# Task description
Among the records below, find the line that has "rw_blocks k : tier_blocks"; from there, give the lines again exactly, and stop after the line that has "destruct (bool_decide (k".

# Records shown
# # # # # # #

Lemma record_offload_write_spec op s t :
  offload s = Some t → metrics_ok (master_server_address (config s)) (Some t) (stats s) →
  ∃ st, record_offload_write op s =
      (Ok tt, s <| objects := dropped t (evicted_keys op) (objects s) |> <| stats := st |>) ∧
    metrics_ok (master_server_address (config s)) (Some t) st.
Proof.
  intros Ht Hm. unfold record_offload_write, mbind, M_bind.
  destruct (backend_stats_spec (record_io Write (op_blocks op) (op_bytes op) (op_latency op)) s t
    (record_io_frame _ _ _ _) Ht Hm) as (st1 & -> & Hm1).
  unfold on_offload, gets. cbn -[for_]. rewrite Ht.
  set (st2 := if legacy_ssd t then st1 <| ssd_write_blocks ::= Z.add (op_blocks op) |>
                                       <| ssd_write_bytes ::= Z.add (op_bytes op) |> else st1).
  assert (metrics_ok (master_server_address (config s)) (Some t) st2) as Hm2
    by (eapply metrics_same, Hm1; unfold st2; by destruct (legacy_ssd t)).
  set (s2 := s <| stats := st2 |>).
  destruct (drop_all_spec (evicted_keys op) s2 t Ht) as (st & Hd & Hms).
  exists st. split; [|by eapply metrics_same].
  rewrite <- Ht. etrans; [|exact Hd]. unfold s2, st2. by destruct (legacy_ssd t), s.
Qed.

(** ** The offload tier under the store *)

(** A tier after a write of [key] that evicted [gone]; its pins may have moved on
    [key] itself. *)
Record rewritten (t : OffloadTier) (key : pystr) (gone : list pystr) (now : pyfloat) (t' : OffloadTier) : Prop := {
  rw_frame : tier_frame t t';
  rw_fresh : key ∉ gone;
  rw_free k : k ∈ gone → fleb (default f0 (protected_until t !! k)) now = true;
  rw_blocks k : tier_blocks t' !! k =
    if bool_decide (k = key) then Some 1 else if bool_decide (k ∈ gone) then None else tier_blocks t !! k;
  rw_pins k : k ≠ key → protected_until t' !! k =
    if bool_decide (k ∈ gone) then None else protected_until t !! k;
}.

Lemma core_after_write bb cap objs objs' lru lru' used used' t t' key gone now :
  core_ok bb cap objs lru used (Some t) → tier_good bb t' → rewritten t key gone now t' →
  (∀ k, k ≠ key → objs' !! k = dropped t gone objs !! k) →
  (∀ k, k ≠ key → k ∈ lru' ↔ k ∈ lru) → NoDup lru' →
  used' = Z.of_nat (length lru') * bb → used' <= cap →
  local_ok bb (Some t') (key ∈ lru') key (objs' !! key) →
  core_ok bb cap objs' lru' used' (Some t').
Proof.
  intros [Hloc _ _ _ Hbb Htier] Hgood [Hframe _ _ Hbl _] Hobjs Hlru Hnd Hused Hfits Hkey.
  split; [|done..|by intros ? [= <-]]. intros k. destruct (decide (k = key)) as [->|Hk]; [done|].
  specialize (Hloc k). specialize (Hlru k Hk). rewrite (Hobjs k Hk), dropped_lookup.
  assert (resident (Some t') k = if bool_decide (k ∈ gone) then None else resident (Some t) k) as Hres.
  { cbn. rewrite Hbl. by rewrite bool_decide_eq_false_2. }
  pose proof (tg_name _ _ (Htier t eq_refl)) as Hname. destruct Hframe as (_ & _ & Hn & _).
  destruct (objs !! k) as [o|]; cbn -[resident]; cbn -[resident] in Hloc.
  2: { rewrite Hres, Hlru. destruct Hloc as [? ->]. by destruct (bool_decide _). }
  destruct Hloc as (Hok & Hblk & Hby & Hin & Htr & Hper & Hone & Hnan). rewrite <- Hlru in Hin.
  destruct (bool_decide (k ∈ gone)) eqn:Hg; [destruct (decide (obj_tier o = tier_name t)) as [Ht|Ht]|].
  - rewrite bool_decide_eq_true_2 by done. cbn -[resident]. rewrite Hres. split; [|done].
    rewrite Hin, Ht. done.
  - rewrite bool_decide_eq_false_2 by done. cbn -[resident]. rewrite Hres. repeat split; try done; try tauto.
    destruct Htr as [?|[(t0 & [= <-] & ?) _]]; [by left|done].
  - cbn -[resident]. rewrite Hres. repeat split; try done; try tauto.
    + destruct Htr as [?|[(t0 & [= <-] & ?) ?]]; [by left|right]. split; [|done].
      exists t'. split; [done|]. congruence.
    + intros _. apply Hper. eauto.
Qed.

Lemma prot_after_write objs objs' t t' key gone now k d :
  rewritten t key gone now t' → k ≠ key → objs' !! k = dropped t gone objs !! k →
  tier_name t ≠ memory → (∀ o, objs !! k = Some o → obj_tier o = memory ∨ obj_tier o = tier_name t) →
  fleb d now = false → prot_in (Some t) objs k d → prot_in (Some t') objs' k d.
Proof.
  intros [Hframe _ Hfree _ Hpins] Hk Hobjs Hname Htiers Hd (o & Ho & Huse & Hpin).
  destruct Hframe as (_ & _ & Hn & _). unfold prot_in. rewrite Hobjs, dropped_lookup, Ho. cbn.
  specialize (Hpins k Hk). case_bool_decide as Hg.
  - rewrite bool_decide_eq_false_2.
    + eexists. split; [done|]. split; [done|]. cbn. intros t0 [= <-]. rewrite Hn. intros Ht.
      destruct (Htiers o Ho) as [Hm|Hm]; [congruence|]. rewrite (Hpin t eq_refl Hm now (Hfree k Hg)) in Hd. done.
    + intros Ht. rewrite (Hpin t eq_refl Ht now (Hfree k Hg)) in Hd. done.
  - exists o. split; [done|]. split; [done|]. intros t0 [= <-]. rewrite Hn, Hpins. by apply Hpin.
Qed.

(** A write seen from the store. *)
Lemma offload_write_spec s t key now :
  offload s = Some t → tier_good (block_bytes s) t →
  wp (on_offload (write key 1 now)) (λ op s', ∃ t', s' = s <| offload := Some t' |> ∧
    tier_good (block_bytes s) t' ∧
    ((evicted_keys op = [key] ∧ t' = t) ∨ rewritten t key (evicted_keys op) now t')) no_raise s.
Proof.
  intros Ht Hgood. pose proof Hgood as [Hok Hname Hbytes Hprice].
  destruct (wp_ok_inv _ _ _ (write_spec t key 1 now Hok ltac:(lia) ltac:(rewrite Hbytes, Z.mul_1_l; apply Hprice)))
    as (op & t' & Hw & Hok' & Hframe & Hout).
  unfold wp, on_offload. rewrite Ht, Hw. exists t'. split; [done|].
  split; [by eapply tier_good_frame|].
  destruct Hout as [(n & Hfit & Hev & _ & _ & _ & Hbl & Hpr)|(_ & -> & ->)]; [right|by left].
  assert (∀ k, k ∈ evicted_keys op → k ≠ key ∧ fleb (default f0 (protected_until t !! k)) now = true) as Hin.
  { intros k. rewrite Hev. intros Hk%elem_of_take. apply victims_spec in Hk. tauto. }
  split; [done| | |done|].
  - intros Hk. by destruct (Hin key Hk).
  - intros k Hk. by destruct (Hin k Hk).
  - intros k Hk. rewrite Hpr. rewrite (bool_decide_ext _ (k ∈ evicted_keys op)); [done|].
    rewrite elem_of_cons. tauto.
Qed.

Lemma write_timing_spec s t key media now delay :
  offload s = Some t → tier_good (block_bytes s) t →
  wp (write_timing key media now delay) (λ _ s', ∃ t', s' = s <| offload := Some t' |> ∧
    tier_good (block_bytes s) t' ∧ tier_frame t t' ∧ tier_blocks t' = tier_blocks t ∧
    ∀ k, k ≠ key → protected_until t' !! k = protected_until t !! k) no_raise s.
Proof.
  intros Ht Hgood. unfold write_timing. wp_step. unfold wp at 1, on_offload. rewrite Ht.
  destruct (wp_ok_inv _ _ _ (pin_spec t key (fadd (fadd now delay) media) (tg_ok _ _ Hgood)))
    as (u & t' & -> & Hok' & Hframe & Hbl & Hpr).
  wp_step. exists t'. split; [done|]. split; [by eapply tier_good_frame|]. split; [done|]. split; [done|].
  intros k Hk. by rewrite Hpr, lookup_insert_ne.
Qed.

Lemma rewritten_pin t key gone now t' t'' :
  rewritten t key gone now t' → tier_frame t' t'' → tier_blocks t'' = tier_blocks t' →
  (∀ k, k ≠ key → protected_until t'' !! k = protected_until t' !! k) → rewritten t key gone now t''.
Proof.
  intros [Hf Hfresh Hfree Hb Hp] Hf' Hb' Hp'. split; [by eapply tier_frame_trans|done|done|by rewrite Hb'|].
  intros k Hk. rewrite Hp' by done. by apply Hp.
Qed.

# # # # # # #

# Output of the task
  rw_blocks k : tier_blocks t' !! k =
    if bool_decide (k = key) then Some 1 else if bool_decide (k ∈ gone) then None else tier_blocks t !! k;
  rw_pins k : k ≠ key → protected_until t' !! k =
    if bool_decide (k ∈ gone) then None else protected_until t !! k;
}.

Lemma core_after_write bb cap objs objs' lru lru' used used' t t' key gone now :
  core_ok bb cap objs lru used (Some t) → tier_good bb t' → rewritten t key gone now t' →
  (∀ k, k ≠ key → objs' !! k = dropped t gone objs !! k) →
  (∀ k, k ≠ key → k ∈ lru' ↔ k ∈ lru) → NoDup lru' →
  used' = Z.of_nat (length lru') * bb → used' <= cap →
  local_ok bb (Some t') (key ∈ lru') key (objs' !! key) →
  core_ok bb cap objs' lru' used' (Some t').
Proof.
  intros [Hloc _ _ _ Hbb Htier] Hgood [Hframe _ _ Hbl _] Hobjs Hlru Hnd Hused Hfits Hkey.
  split; [|done..|by intros ? [= <-]]. intros k. destruct (decide (k = key)) as [->|Hk]; [done|].
  specialize (Hloc k). specialize (Hlru k Hk). rewrite (Hobjs k Hk), dropped_lookup.
  assert (resident (Some t') k = if bool_decide (k ∈ gone) then None else resident (Some t) k) as Hres.
  { cbn. rewrite Hbl. by rewrite bool_decide_eq_false_2. }
  pose proof (tg_name _ _ (Htier t eq_refl)) as Hname. destruct Hframe as (_ & _ & Hn & _).
  destruct (objs !! k) as [o|]; cbn -[resident]; cbn -[resident] in Hloc.
  2: { rewrite Hres, Hlru. destruct Hloc as [? ->]. by destruct (bool_decide _). }
  destruct Hloc as (Hok & Hblk & Hby & Hin & Htr & Hper & Hone & Hnan). rewrite <- Hlru in Hin.
  destruct (bool_decide (k ∈ gone)) eqn:Hg; [destruct (decide (obj_tier o = tier_name t)) as [Ht|Ht]|].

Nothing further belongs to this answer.